Friday, 17 April 2020


Beijing quietly maps South China Sea bed to harvest mineral riches

About $5 trillion of international trade sails the South China Sea every year
About $5 trillion of international trade sails the South China Sea every year
China is using a scientific ship to explore the South China Sea in what the United States has called an appalling attempt to exploit the confusion caused by the coronavirus pandemic.
A government ship, the Haiyang Dizhi 8, has sailed to the coast of Borneo after surveying the sea bed off Vietnam. America claims that China is trying to consolidate its disputed claims to sovereignty over the strategic waters.
The incident comes after the sinking of a Vietnamese fishing boat by a Chinese coastguard vessel near the Paracel Islands, a disputed archipelago in the South China Sea. The sinking provoked an angry reaction from Washington, which accused China of exploiting the pandemic.
“It is appalling that [China] is exploiting the world’s focus on addressing this global pandemic to assert its unlawful maritime claims in the South China Sea,” Morgan Ortagus, the state department spokeswoman, said. “This incident is the latest in a long string of [Chinese] actions to assert unlawful maritime claims and disadvantage its southeast Asian neighbours in the South China Sea.”
About $5 trillion of international trade sails the South China Sea every year. This includes the oil that fuels the economies of China, Japan and South Korea.
The hundreds of reefs and small islands in the region are also claimed by the Philippines, Vietnam, Malaysia, Brunei and Taiwan. Since 2014, however, Beijing has strengthened its claim to virtually the entire sea by concreting over reefs to build military airports equipped with radar, missiles and aircraft.
In 2016 the Permanent Court of Arbitration in the Hague struck down China’s claims to rocks and reefs close to the Philippines.
Beijing indignantly rejects any challenges to its sovereignty.

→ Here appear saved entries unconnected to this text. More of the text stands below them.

(** The state of a call: the caller's array as the call left it, what was
    printed, and the call's outcome. *)
Record run (A : Type) := Run { array_after : list json; printed : list line; outcome : result A }.
Arguments Run {A} _ _ _.
Arguments array_after {A} _.
Arguments printed {A} _.
Arguments outcome {A} _.

(** [for item in data_array: ...], with [cleaned_count] as accumulator. *)
Fixpoint clean_loop (data_array : list json) (cleaned_count : nat) : run nat :=
  match data_array with
  | [] => Run [] [] (Ok cleaned_count)
  | item :: rest =>
      let s := clean_item item in
      match step_res s with
      | Raise e => Run (item_after s :: rest) (step_out s) (Raise e)
      | Ok deleted =>
          let r := clean_loop rest (if deleted then S cleaned_count else cleaned_count) in
          Run (item_after s :: array_after r) (step_out s ++ printed r) (outcome r)
      end
  end.

(** [clean_xsec_tokens(data_array)] called on a list: the [isinstance]
    test passes, the loop runs, the summary is printed and the same list
    object is returned. *)
Definition clean_xsec_tokens (data_array : list json) : run json :=
  let r := clean_loop data_array 0 in
  match outcome r with
  | Raise e => Run (array_after r) (printed r) (Raise e)
  | Ok n => Run (array_after r) (printed r ++ [LSummary n]) (Ok (JArr (array_after r)))
  end.

(** *** What the sanitizer is meant to do, in the words of its contract

    An object is of the note kind when its [modelType] is the string
    [note]; the duplicated token sits at [noteCard.user.xsecToken]. *)

Definition is_note (item : json) : bool :=
  match item with
  | JObj d => match dict.get "modelType" d with
              | Some (JStr s) => String.eqb s "note"
              | _ => false
              end
  | _ => false
  end.

(** The value found by following the keys [p] through nested objects. *)
Fixpoint get_path (p : list string) (v : json) : option json :=
  match p with
  | [] => Some v
  | k :: p' =>
      match v with
      | JObj d => match dict.get k d with
                  | Some x => get_path p' x
                  | None => None
                  end
      | _ => None
      end
  end.
(** * novatel_node: a shallow embedding of the ROS node's log handlers

    The node (src/novatel_node.cpp) registers one handler per decoded
    receiver log.  Each handler below is the translation of the C++ member
    function of the same name: the node object is passed explicitly, the
    messages handed to the ROS publishers are returned in a list, and the
    clock reading [ros::Time::now()] is an argument.

    Numbers.  C++ [double] is IEEE binary64 and is modelled by Rocq's
    primitive floats, whose operations are the binary64 ones (round to
    nearest even).  Integers (GPS week, milliseconds, enumeration codes,
    satellite numbers) are modelled in [Z]; the one place where the source
    narrows an integer ([uint8_t n = ephem.prn-1]) has its wrap-around
    written out. *)

From Stdlib Require Import ZArith Lia Bool Ascii String.
From Stdlib Require Import PrimFloat SpecFloat FloatOps.
From stdpp Require Import base option list.

Set Warnings "-inexact-float".

(** ** File-scope constants (lines 57-64) *)

Definition M_PI : float := 3.14159265358979323846%float.
Definition radians_to_degrees : float := (180 / M_PI)%float.
Definition degrees_to_radians : float := (M_PI / 180)%float.
Definition degrees_square_to_radians_square : float :=
  (degrees_to_radians * degrees_to_radians)%float.

(** velocity std dev in m/s *)
Definition sigma_v : float := 0.05%float.

(** [DBL_MAX] of <cfloat>: the largest finite binary64 number,
    (2 - 2^-52) * 2^1023. *)
Definition DBL_MAX : float := 0x1.fffffffffffffp+1023%float.

#[global] Instance float_inhabited : Inhabited float := populate 0%float.

(** The product [*] of two C++ [float] operands, widened to [double]:
    the IEEE binary32 product (24 bits of precision, round to nearest
    even), written with the Standard Library's specification of IEEE
    multiplication.  A binary32 number is a binary64 number, so that the
    operands and the result are kept as binary64 values.  This is the
    product of lines 145-147: the standard deviations of a position log
    are single-precision members of [UtmPosition], as they are in the
    receiver's log (the header that declares them belongs to the driver
    library and is not part of these sources). *)
Definition mul_single (a b : float) : float :=
  SF2Prim (SFmul 24 128 (Prim2SF a) (Prim2SF b)).

(** ** Enumerations of the receiver library and of the ROS messages

    The enumerators below are declared in headers that are not part of
    this repository's sources (novatel/novatel_enums.h of the driver
    library, sensor_msgs/NavSatStatus.h and sensor_msgs/NavSatFix.h of
    ROS).  Their numeric values are the ones of the receiver's binary
    protocol (the "position or velocity type" and "inertial solution
    status" tables of the OEM firmware reference) and of the ROS message
    definitions.  An enumeration object received from the wire can hold
    any integer, so a position type is a [Z]. *)

Module PositionType.
Local Open Scope Z_scope.
Definition NONE := 0.
Definition FIXEDPOS := 1.
Definition FIXEDHEIGHT := 2.
Definition Reserved := 3.
Definition FLOATCONV := 4.
Definition WIDELANE := 5.
Definition NARROWLANE := 6.
Definition DOPPLER_VELOCITY := 8.
Definition SINGLE := 16.
Definition PSRDIFF := 17.
Definition WAAS := 18.
Definition PROPOGATED := 19.
Definition OMNISTAR := 20.
Definition L1_FLOAT := 32.
Definition IONOFREE_FLOAT := 33.
Definition NARROW_FLOAT := 34.
Definition L1_INT := 48.
Definition WIDE_INT := 49.
Definition NARROW_INT := 50.
Definition RTK_DIRECT_INS := 51.
Definition INS := 52.
Definition INS_PSRSP := 53.
Definition INS_PSRDIFF := 54.
Definition INS_RTKFLOAT := 55.
Definition INS_RTKFIXED := 56.
Definition OMNISTAR_HP := 64.
Definition OMNISTAR_XP := 65.
Definition CDGPS := 66.

(** The closed enumeration: every code that has an enumerator. *)
Definition enumerators : list Z :=
  [NONE; FIXEDPOS; FIXEDHEIGHT; Reserved; FLOATCONV; WIDELANE; NARROWLANE;
   DOPPLER_VELOCITY; SINGLE; PSRDIFF; WAAS; PROPOGATED; OMNISTAR; L1_FLOAT;
   IONOFREE_FLOAT; NARROW_FLOAT; L1_INT; WIDE_INT; NARROW_INT;
   RTK_DIRECT_INS; INS; INS_PSRSP; INS_PSRDIFF; INS_RTKFLOAT; INS_RTKFIXED;
   OMNISTAR_HP; OMNISTAR_XP; CDGPS].

Definition recognized (code : Z) : bool :=
  existsb (Z.eqb code) enumerators.
End PositionType.

Module InsStatus.
Local Open Scope Z_scope.
Definition INS_INACTIVE := 0.
Definition INS_ALIGNING := 1.
Definition INS_SOLUTION_NOT_GOOD := 2.
Definition INS_SOLUTION_GOOD := 3.
End InsStatus.

Module NavSatStatus.
Local Open Scope Z_scope.
Definition STATUS_NO_FIX := -1.
Definition STATUS_FIX := 0.
Definition STATUS_SBAS_FIX := 1.
Definition STATUS_GBAS_FIX := 2.
Definition SERVICE_GPS := 1.
Definition SERVICE_GLONASS := 2.

Record t := mk { status : Z; service : Z }.
Definition init : t := mk 0 0.
End NavSatStatus.

(** ** Receiver log records (novatel/novatel_structures.h)

    The header that declares these structures belongs to the driver
    library and is not part of these sources.  Only the members that the
    node reads are kept.  A member that holds a measurement is a
    floating-point number, kept here as a binary64 value (a
    single-precision member widens to it exactly); the others are
    integers. *)

Module Oem4BinaryHeader.
(** Modelled from the spec: the declaration of the log header is missing;
    its two epoch members are the integers of the specification's
    TimeEpoch, "{week: integer, millisecond_of_week: integer}". *)
Record t := mk { gps_week : Z; gps_millisecs : Z }.
End Oem4BinaryHeader.

Module UtmPosition.
Record t := mk {
  header : Oem4BinaryHeader.t;
  position_type : Z;
  northing : float;
  easting : float;
  height : float;
  northing_standard_deviation : float;
  easting_standard_deviation : float;
  height_standard_deviation : float;
  signals_used_mask : Z
}.
End UtmPosition.

Module Velocity.
Record t := mk {
  header : Oem4BinaryHeader.t;
  position_type : Z;
  horizontal_speed : float;
  track_over_ground : float;
  vertical_speed : float
}.
End Velocity.

Module InsPositionVelocityAttitudeShort.
(** Modelled from the spec: the declaration of the structure is missing;
    its epoch members are the integers of the specification's TimeEpoch,
    the solution-quality status is a code of [InsStatus]. *)
Record t := mk {
  gps_week : Z;
  gps_millisecs : Z;
  latitude : float;
  longitude : float;
  height : float;
  north_velocity : float;
  east_velocity : float;
  up_velocity : float;
  roll : float;
  pitch : float;
  azimuth : float;
  status : Z
}.
End InsPositionVelocityAttitudeShort.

During the coronavirus pandemic, China has announced new “research stations” on Fiery Cross Reef and Subi Reef, tiny geographical features that it has transformed into stationary aircraft carriers. Satellite photographs show that China’s People’s Liberation Army has built runways and radar. It can now deploy offensive weapons such as combat aircraft and mobile missile launchers.
The Haiyang Dizhi 8 spent months last year exploring parts of the sea claimed by Vietnam, accompanied by armed coastguard vessels.
The “scientific” surveys are widely considered to be aimed at consolidating China’s claims to be the rightful owner of virtually all the South China Sea and to gather data about the potential energy resources under the seabed.
The possibility that China could exert a chokehold on shipping through the South China Sea is alarming to many governments. Short of using military force, however, there is little that can be done to reverse China’s gains.
“What is pretty obvious is China’s not going to stop,” Gregory Poling, of the Asia Maritime Transparency Initiative, a Washington think tank, said.
“If a global pandemic doesn’t cause China to calm things down in the South China Sea, there’s not much that will.”